--- Records to use ---

(** ** The steps of a run *)

Definition run_rows t ws id : list (RunStepRow J) :=
  merge_sort created_le (List.filter (of_run ws id) (snd <$> map_to_list (t_steps t))).

Lemma run_rows_elem t ws id row :
  tables_wf t -> row ∈ run_rows t ws id <-> t_steps t !! sw_id row = Some row /\ of_run ws id row = true.
Proof.
  intros Hwf. unfold run_rows. rewrite merge_sort_Permutation, list_elem_of_In, filter_In, <-list_elem_of_In.
  rewrite list_elem_of_fmap. split.
  - intros [([sid row'] & -> & Hin) Hof]. apply elem_of_map_to_list in Hin. simpl in *.
    destruct (tw_steps t Hwf _ _ Hin) as (-> & _). done.
  - intros [Hl Hof]. split; [|done]. exists (sw_id row, row). split; [done|]. by apply elem_of_map_to_list.
Qed.

Lemma run_rows_NoDup t ws id : tables_wf t -> NoDup (sw_id <$> run_rows t ws id).
Proof.
  intros Hwf. unfold run_rows.
  assert (NoDup (sw_id <$> (snd <$> map_to_list (t_steps t)))) as Hd.
  { rewrite <-list_fmap_compose. replace (sw_id ∘ snd <$> map_to_list (t_steps t)) with (fst <$> map_to_list (t_steps t));
      [apply NoDup_fst_map_to_list|]. apply list_fmap_ext. intros i [sid row] Hi. simpl.
    apply list_elem_of_lookup_2, elem_of_map_to_list in Hi. by destruct (tw_steps t Hwf _ _ Hi) as (-> & _). }
  eapply NoDup_Permutation_proper; [apply fmap_Permutation, merge_sort_Permutation|].
  revert Hd. generalize (snd <$> map_to_list (t_steps t)). intros l. induction l as [|a l IH]; simpl; [done|].
  intros [Ha Hd]%NoDup_cons. destruct (of_run ws id a); simpl; [|auto]. constructor; [|auto].
  intros Hin. apply Ha. apply list_elem_of_fmap in Hin as (b & -> & Hb). apply list_elem_of_fmap. exists b.
  split; [done|]. apply list_elem_of_In. apply list_elem_of_In, filter_In in Hb. tauto.
Qed.

Lemma select_steps_Ok t ws id : tables_wf t ->
  exists l, select_steps t ws id = Ok l /\ NoDup (st_id <$> l) /\
    forall st, st ∈ l <-> exists row, t_steps t !! st_id st = Some row /\ of_run ws id row = true /\ step_of_row row = Ok st.
Proof.
  intros Hwf. unfold select_steps. fold (run_rows t ws id).
  destruct (collect_total step_of_row (run_rows t ws id)) as [l Hl].
  { intros row [Hrow _]%run_rows_elem; [|done]. by destruct (tw_steps t Hwf _ _ Hrow) as (_ & ? & _). }
  exists l. pose proof (collect_Ok _ _ _ Hl) as H2. split_and!; [done| |].
  - replace (st_id <$> l) with (sw_id <$> run_rows t ws id); [by apply run_rows_NoDup|].
    clear Hl. induction H2 as [|row st rows l Hrow _ IH]; [done|]. rewrite !fmap_cons, IH. f_equal.
    symmetry. apply step_of_row_fixed in Hrow. naive_solver.
  - intros st. split.
    + intros [i Hi]%list_elem_of_lookup. destruct (Forall2_lookup_r _ _ _ _ _ H2 Hi) as (row & Hrow & Hst).
      apply list_elem_of_lookup_2, run_rows_elem in Hrow as [Hl' Hof]; [|done].
      exists row. split_and!; try done. apply step_of_row_fixed in Hst as (-> & _). done.
    + intros (row & Hl' & Hof & Hst). assert (row ∈ run_rows t ws id) as [i Hi]%list_elem_of_lookup.
      { apply run_rows_elem; [done|]. by apply step_of_row_fixed in Hst as (<- & _). }
      destruct (Forall2_lookup_l _ _ _ _ _ H2 Hi) as (st' & Hst' & Heq). assert (st' = st) as -> by congruence.
      by eapply list_elem_of_lookup_2.
Qed.

(** The stored steps of a run are its rows. *)
Lemma stored_steps_row t k sid : tables_wf t ->
  stored_steps t k !! sid =
  match t_steps t !! sid with
  | Some row => if of_run k.1 k.2 row then decode_step row else None
  | None => None
  end.
Proof.
  intros Hwf. unfold stored_steps. simpl. destruct (select_steps_Ok t k.1 k.2 Hwf) as (l & -> & Hd & Hl).
  apply option_eq. intros st. rewrite steps_map_lookup, Hl by done. split.
  - intros [(row & Hrow & Hof & Hst) <-]. rewrite Hrow, Hof. unfold decode_step. by rewrite Hst.
  - destruct (t_steps t !! sid) as [row|] eqn:Hrow; [|done]. destruct (of_run _ _ _) eqn:Hof; [|done].
    unfold decode_step. destruct (step_of_row row) as [st'|] eqn:Hst; [|done]. intros [= ->].
    assert (st_id st = sid) as Hid.
    { apply step_of_row_fixed in Hst as (-> & _). by destruct (tw_steps t Hwf _ _ Hrow) as (-> & _). }
    split; [|done]. exists row. by rewrite Hid.
Qed.

(** ** Statements on one run *)

(** The run [k] is stored in its workspace. *)
Definition has_run t k : Prop := exists row, t_runs t !! k.2 = Some row /\ rw_workspace_id row = k.1.

(** A step that may be written for [k]. *)
Definition writable t k (s : RunStep) : Prop :=
  (st_run_id s = k.2 \/ is_Some (stored_steps t k !! st_id s)) /\
  forall k', k' <> k -> stored_steps t k' !! st_id s = None.

(** What the statements after the run's row leave unchanged, and what they do to [k]'s steps. *)
Record steps_written t t' k (l : list RunStep) : Prop := {
  sw_wf : tables_wf t';
  sw_runs : t_runs t' = t_runs t;
  sw_events : t_events t' = t_events t;
  sw_mine : stored_steps t' k = upsert_all l (stored_steps t k);
  sw_others k' : k' <> k -> stored_steps t' k' = stored_steps t k';
}.

Lemma stored_row t id row st :
  tables_wf t -> t_steps t !! id = Some row -> step_of_row row = Ok st ->
  stored_steps t (sw_workspace_id row, sw_run_id row) !! id = Some st.
Proof.
  intros Hwf Hrow Hst. rewrite stored_steps_row, Hrow by done. unfold of_run. simpl. rewrite !eqb_refl. simpl.
  unfold decode_step. by rewrite Hst.
Qed.

(** Writing one decodable row of [k]. *)
Lemma put_row t k id row st :
  tables_wf t -> has_run t k -> of_run k.1 k.2 row = true -> sw_id row = id -> step_of_row row = Ok st ->
  (forall k', k' <> k -> stored_steps t k' !! id = None) ->
  let t' := mkTables (t_runs t) (<[id := row]> (t_steps t)) (t_events t) (t_checkpoints t) (t_streams t) (t_work t) (t_now t) in
  tables_wf t' /\ stored_steps t' k = <[id := st]> (stored_steps t k) /\
  forall k', k' <> k -> stored_steps t' k' = stored_steps t k'.
Proof.
  intros Hwf (run & Hrun & Hws) Hof Hid Hst Hother t'. unfold of_run in Hof. bool_hyps.
  assert (Hwf' : tables_wf t').
  { split; [apply Hwf|]. intros id' row'. simpl. rewrite lookup_insert_Some. intros [[<- <-]|[_ Hrow']];
      [|by apply (tw_steps t Hwf)]. split_and!; [done|eauto|]. exists run. split; congruence. }
  split_and!; [done| |].
  - apply map_eq. intros i. rewrite stored_steps_row by done. simpl.
    destruct (base.decide (i = id)) as [->|Hne].
    + rewrite !lookup_insert_eq. unfold of_run, decode_step. rewrite Hst.
      replace (sw_workspace_id row) with (k.1) by done. replace (sw_run_id row) with (k.2) by done. by rewrite !eqb_refl.
    + rewrite !lookup_insert_ne by done. by rewrite stored_steps_row.
  - intros k' Hk'. apply map_eq. intros i. rewrite stored_steps_row by done. simpl.
    destruct (base.decide (i = id)) as [->|Hne].
    + rewrite lookup_insert_eq, (Hother k' Hk'). destruct (of_run k'.1 k'.2 row) eqn:E; [|done].
      unfold of_run in E. bool_hyps. exfalso. apply Hk'. destruct k, k'; simpl in *; congruence.
    + rewrite lookup_insert_ne by done. by rewrite stored_steps_row.
Qed.
Lemma scheduling_handler ctx snapshot item : scheduling (handler ctx snapshot item).
Proof.
  unfold handler. destruct (it_kind item); [apply scheduling_advance|apply scheduling_handle_resume|].
  apply scheduling_execute. intros x Hx c id s. pose proof (Hex x c id s Hx) as Hw. revert Hw. clear.
  induction (x c id s); simpl; try naive_solver; intros [Hc Hk]; (split; [intros Hs; congruence|eauto]).
Qed.

(** What holds of the system: every program schedules, and identifiers of work items are distinct. *)
Definition work_ok (x : Tables J * list task) : Prop := Forall task_schedules x.2 /\ NoDup (wr_id <$> t_work x.1).

Lemma work_step_ok x y : work_step x y -> work_ok x -> work_ok y /\ work_effect x.1 y.1.
Proof.
  destruct 1 as [t pool ctx r|t pool ctx snap item|t pool i p t' p' Hi Hs|t pool output ev corr ctx c t' H|t pool ws op|t pool now];
    intros [Hp Hd]; simpl in Hp, Hd.
  - split; [split; [|done]|by apply same_effect]. apply Forall_app. split; [done|]. constructor; [|done].
    apply scheduling_program.
  - split; [split; [|done]|by apply same_effect]. apply Forall_app. split; [done|]. constructor; [|done].
    apply scheduling_handler.
  - pose proof (Forall_lookup_1 _ _ _ _ Hp Hi) as Hw. split; [split|].
    + apply Forall_insert; [done|]. destruct Hs; by eapply writes_call.
    + destruct Hs; by eapply call_distinct.
    + destruct Hs; by eapply call_effect.
  - destruct (result_effect _ _ _ _ _ _ _ H Hd). by split.
  - split; [split; [done|by apply queue_op_NoDup]|]. apply same_effect; [done|]. by apply queue_op_same.
  - split; [done|]. by apply same_effect.
Qed.

Lemma work_steps_ok x y : rtc work_step x y -> work_ok x -> work_ok y /\ keeps (t_work x.1) (t_work y.1).
Proof.
  induction 1 as [x|x y z Hs Hr IH]; intros Hx; [done|]. destruct (work_step_ok _ _ Hs Hx) as [Hy [Hk _]].
  destruct (IH Hy) as [Hz Hk']. split; [done|by etrans].
Qed.

Lemma work_init : work_ok (pg_empty, []).
Proof. split; [done|constructor]. Qed.

(** Requests alone are a part of the system. *)
Lemma reachable_worked t used pool : reachable t used pool -> worked (t, Requested <$> pool).
Proof.
  induction 1 as [|t used pool ctx r Hr IH Hd Hf|t used pool i p t' p' Hr IH Hi Hc]; [exact (rtc_refl _ _)| |].
  - rewrite fmap_app. eapply rtc_r; [exact IH|apply work_request].
  - rewrite list_fmap_insert. eapply rtc_r; [exact IH|]. eapply work_call; [rewrite list_lookup_fmap; exact (f_equal (fmap Requested) Hi)|].
    by constructor.
Qed.

(** The step that stored an event that starts work stored its item too, ready. *)
Lemma worked_origin x ws e :
  worked x -> (ws, e) ∈ t_events x.1 -> starts_work (re_payload e) = true ->
  exists x0 x1 row, worked x0 /\ work_step x0 x1 /\ rtc work_step x1 x /\ ~ ((ws, e) ∈ t_events x0.1) /\
    (ws, e) ∈ t_events x1.1 /\ row ∈ t_work x1.1 /\ advances ws e row /\ wr_status row = "ready"%string.
Proof.
  revert x. refine (rtc_ind_r _ _ _ _); [intros Hin; by apply not_elem_of_nil in Hin|].
  intros x y Hx Hs IH Hin Hst. destruct (work_step_ok _ _ Hs (proj1 (work_steps_ok _ _ Hx work_init))) as [_ [_ He]].
  destruct (He _ _ Hin) as [Hold|[Hnew Hrow]].
  - destruct (IH Hold Hst) as (x0 & x1 & row & H0 & H1 & Hr & ?). exists x0, x1, row. split_and!; try done; try naive_solver.
    by eapply rtc_r.
  - destruct (Hrow Hst) as (row & ? & ? & ?). exists x, y, row. by split_and!.
Qed.

End Work.
(** An approval can take effect and leave no record: the second commit of [approve_run] fails after the first
    one, the run is running, and its events name no approver. *)
Theorem approval_event_can_be_lost :
  exists x : store * gset Z * list (M RunSnapshot), reached x /\ (exists e, last x.2 = Some (Ret (Err e))) /\
    (ar_status ∘ fst) <$> stored x.1.1 run_key = Some RunStatus.Running /\
    Forall (fun e => match re_payload e with ApprovalGranted _ => False | _ => True end) (events x.1.1 run_key).
Proof.
  destruct (after_reached (to_approval ++ [([false; true], 20, ctx, approve 6)])) as [used Hx]; [by vm_compute|].
  eexists. split; [exact Hx|]. split; [eexists; by vm_compute|]. split; [by vm_compute|].
  vm_compute. repeat constructor.
Qed.

(** A cancellation that fails can strand a run: its work items are cancelled before the commit, so when the
    commit fails the run is still running and no work item of it is ready. *)
Theorem failed_cancellation_strands_run :
  exists x : store * gset Z * list (M RunSnapshot), reached x /\ (exists e, last x.2 = Some (Ret (Err e))) /\
    (ar_status ∘ fst) <$> stored x.1.1 run_key = Some RunStatus.Running /\
    Forall (fun row => wr_status row = "cancelled"%string) (t_work x.1.1).
Proof.
  destruct (after_reached (take 4 to_approval ++ [([true], 20, ctx, cancel 4)])) as [used Hx]; [by vm_compute|].
  eexists. split; [exact Hx|]. split; [eexists; by vm_compute|]. split; [by vm_compute|].
  vm_compute. repeat constructor.
Qed.

(** ** The theorems at the concrete store *)

Definition waiting : store := (after to_approval).2.

Definition approved : store := (exec [] 20 1000 waiting (program ctx (approve 6))).2.

Definition stored_at (s : store) : AgentRun * gmap Z RunStep :=
  match stored s run_key with Some x => x | None => (mkRun 0 0 [] 0 None RunExecutionMode.Manual RunStatus.Created
    None None None 0 None None 0 None 0 0 None, ∅) end.

Lemma stored_run_replays_at_waiting :
  exists p, replay_run (events waiting run_key) = Ok p /\ agrees p (stored_at waiting).1 (stored_at waiting).2 /\
    ar_version (stored_at waiting).1 = Z.of_nat (length (events waiting run_key)).
Proof.
  destruct (after_reached to_approval) as [used Hx]; [by vm_compute|].
  apply (stored_run_replays (waiting, used, Ret <$> (after to_approval).1) run_key); [exact Hx|by vm_compute].
Defined.

Lemma run_history_only_grows_at_approval :
  exists r' st' l, stored approved run_key = Some (r', st') /\ events approved run_key = events waiting run_key ++ l /\
    ar_version r' = (ar_version (stored_at waiting).1 + Z.of_nat (length l))%Z /\
    same_origin (stored_at waiting).1 r'.
Proof.
  destruct (after_reached to_approval) as [used Hx]; [by vm_compute|].
  set (x := (waiting, used, Ret <$> (after to_approval).1)).
  destruct (exec [] 20 1000 waiting (program ctx (approve 6))) as [[a n] s] eqn:E.
  assert (approved = s) as Hs by (unfold approved; by rewrite E).
  apply (run_history_only_grows x (approved, used ∪ ∅, x.2 ++ [Ret a]) run_key _ (stored_at waiting).2); [exact Hx| |by vm_compute].
  rewrite Hs. by eapply (exec_system [] 20 1000 waiting used x.2 ctx (approve 6)); [constructor| |].
Defined.

(** Two requests that loaded version 6 and are about to commit. *)
Definition resuming : M RunSnapshot := to_write 20 1000 waiting (program ctx (move 6 RunStatus.Running)).
Definition pausing : M RunSnapshot := to_write 21 2000 waiting (program ctx (move 6 RunStatus.Paused)).

Definition commit_of (p : M RunSnapshot) : CommitRun :=
  match p with
  | Commit _ c _ => c
  | _ => mkCommit (stored_at waiting).1 (mkEvent 0 0 0 0 0 ActorSystem (ApprovalGranted 0) 0 None 0) [] None []
  end.

Definition resumed : store := match pg_commit waiting ctx (commit_of resuming) with Ok s => s | Err _ => waiting end.

Lemma resumed_accepted : pg_commit waiting ctx (commit_of resuming) = Ok resumed.
Proof. by vm_compute. Qed.

Lemma same_version :
  ar_id (cm_run (commit_of pausing)) = ar_id (cm_run (commit_of resuming)) /\
  ar_version (cm_run (commit_of pausing)) <= ar_version (cm_run (commit_of resuming)).
Proof. by vm_compute. Qed.

(** The work of the run is cancelled and a later commit is accepted before the second request commits. *)
Definition withdrawn : store := (pg_cancel resumed ctx 100 21).2.
Definition parking : M RunSnapshot := to_write 22 3000 withdrawn (program ctx (move 7 RunStatus.Paused)).
Definition parked : store := match pg_commit withdrawn ctx (commit_of parking) with Ok s => s | Err _ => withdrawn end.

Lemma parked_accepted : pg_commit withdrawn ctx (commit_of parking) = Ok parked.
Proof. by vm_compute. Qed.

Lemma resumed_parked : rtc store_step resumed parked.
Proof.
  eapply rtc_l; [exact (stmt_work resumed (t_work withdrawn))|].
  apply rtc_once, (stmt_commit withdrawn ctx (commit_of parking)), parked_accepted.
Qed.
(** [HashMap::values]; every use folds it with an operation that ignores the order. *)
Definition reservations (b : HierarchicalBudget) : list BudgetReservation :=
  snd <$> map_to_list (hb_reservations b).

Definition put (b : HierarchicalBudget) (r : BudgetReservation) : HierarchicalBudget :=
  mkBudget (hb_hard_limit b) (<[br_grant_id r := r]> (hb_reservations b)).

Definition registered (b : HierarchicalBudget) (g : CapabilityGrantId) : bool :=
  is_some (hb_reservations b !! g).

Definition has_root (b : HierarchicalBudget) : bool :=
  any (fun r => is_none (br_parent_grant_id r)) (reservations b).

Definition register_root (b : HierarchicalBudget) (g : CapabilityGrantId) (allocated : Z)
    : result DomainError HierarchicalBudget :=
  if (hb_hard_limit b <? allocated)%Z then Err PolicyViolation else
  if has_root b then Err PolicyViolation else
  if registered b g then Err PolicyViolation else
  Ok (put b (mkReservation g None allocated 0)).

Definition register_root_with_child (b : HierarchicalBudget) (root : CapabilityGrantId) (root_units : Z)
    (child : CapabilityGrantId) (child_units : Z) : result DomainError HierarchicalBudget :=
  if (child_units =? 0)%Z then Err InvalidArgument else
  if (root_units <? child_units)%Z then Err PolicyViolation else
  if root == child then Err PolicyViolation else
  if registered b root || registered b child then Err PolicyViolation else
  if (hb_hard_limit b <? root_units)%Z then Err PolicyViolation else
  if has_root b then Err PolicyViolation else
  Ok (put (put b (mkReservation root None root_units 0)) (mkReservation child (Some root) child_units 0)).

Definition children_reserved (b : HierarchicalBudget) (g : CapabilityGrantId) : Z :=
  foldr (fun r acc => if br_parent_grant_id r == Some g then wrap64 (br_allocated_units r + acc) else acc)
    0%Z (reservations b).

Definition remaining (b : HierarchicalBudget) (g : CapabilityGrantId) : option Z :=
  match hb_reservations b !! g with
  | None => None
  | Some r =>
      let used := saturating_add u64_max (br_consumed_units r) (children_reserved b g) in
      if (used <=? br_allocated_units r)%Z then Some (br_allocated_units r - used)%Z else None
  end.

Definition reserve_child (b : HierarchicalBudget) (parent child : CapabilityGrantId) (units : Z)
    : result DomainError HierarchicalBudget :=
  if (units =? 0)%Z then Err InvalidArgument else
  if registered b child then Err PolicyViolation else
  if match remaining b parent with None => true | Some rest => (rest <? units)%Z end then Err PolicyViolation else
  if negb (registered b parent) then Err NotFound else
  Ok (put b (mkReservation child (Some parent) units 0)).

Definition charge (b : HierarchicalBudget) (g : CapabilityGrantId) (amount : Z)
    : result DomainError HierarchicalBudget :=
  match remaining b g, hb_reservations b !! g with
  | Some rest, Some r =>
      if (rest <? amount)%Z then Err PolicyViolation else
      Ok (mkBudget (hb_hard_limit b)
            (<[g := mkReservation (br_grant_id r) (br_parent_grant_id r) (br_allocated_units r)
                      (wrap64 (br_consumed_units r + amount))]> (hb_reservations b)))
  | _, _ => Err NotFound
  end.

(** ** Delegation *)

Class Chrono : Type := {
  duration_seconds : Z -> option Z;
  checked_add_signed : Timestamp -> Z -> option Timestamp;
}.

(** Documented: [Duration::seconds] panics on more than [i64::MAX] milliseconds, and an addition
    that does not overflow is exact. *)
Class ChronoOk `{!Chrono} : Prop := {
  duration_seconds_spec : forall n,
    duration_seconds n = if (isize_max / 1000 <? Z.abs n)%Z then None else Some (n * 10 ^ 9)%Z;
  checked_add_signed_spec : forall t d u, checked_add_signed t d = Some u -> u = (t + d)%Z;
}.

Inductive DelegationError : Type := DelDomain (e : DomainError) | DelPanic.

Definition DELEGATION_OPERATION : text := text_of "capability.delegate".
Definition MAX_DELEGATION_DEPTH : Z := 8.

Record DelegationContract : Type := mkContract {
  dc_capability : Capability.t;
  dc_resource_scope : text;
  dc_max_depth : Z;
  dc_max_lifetime_seconds : option Z;
  dc_max_risk : RiskCategory;
  dc_max_budget_units : Z;
}.

Definition contract_new (capability : Capability.t) (resource_scope : text) (max_depth : Z)
    (max_lifetime_seconds : option Z) (max_risk : RiskCategory) (max_budget_units : Z)
    : result DomainError DelegationContract :=
  if is_empty (trim resource_scope) then Err InvalidArgument else
  if contains STAR resource_scope then Err PolicyViolation else
  if (max_depth =? 0)%Z || (MAX_DELEGATION_DEPTH <? max_depth)%Z then Err PolicyViolation else
  if match max_lifetime_seconds with Some s => (isize_max <? s)%Z | None => false end then Err InvalidArgument else
  if (max_budget_units =? 0)%Z then Err InvalidArgument else
  Ok (mkContract capability resource_scope max_depth max_lifetime_seconds max_risk max_budget_units).

Record DelegatedCapability : Type := mkDelegated {
  de_grant : CapabilityGrant;
  de_parent_grant_id : CapabilityGrantId;
  de_delegation_grant_id : CapabilityGrantId;
  de_depth : Z;
}.

Section Delegation.
Context `{!Chrono}.

(** [child.valid_until.is_none_or(|until| until > limit)]. *)
Definition outlives (child_until : option Timestamp) (limit : Timestamp) : bool :=
  match child_until with None => true | Some u => (limit <? u)%Z end.

Definition check (b : bool) (e : DomainError) : result DelegationError unit :=
  if b then Err (DelDomain e) else Ok tt.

--- Task goal ---
Please work out how many lines in the listing above contain the string "every", and answer with that number only.

--- Reply ---
2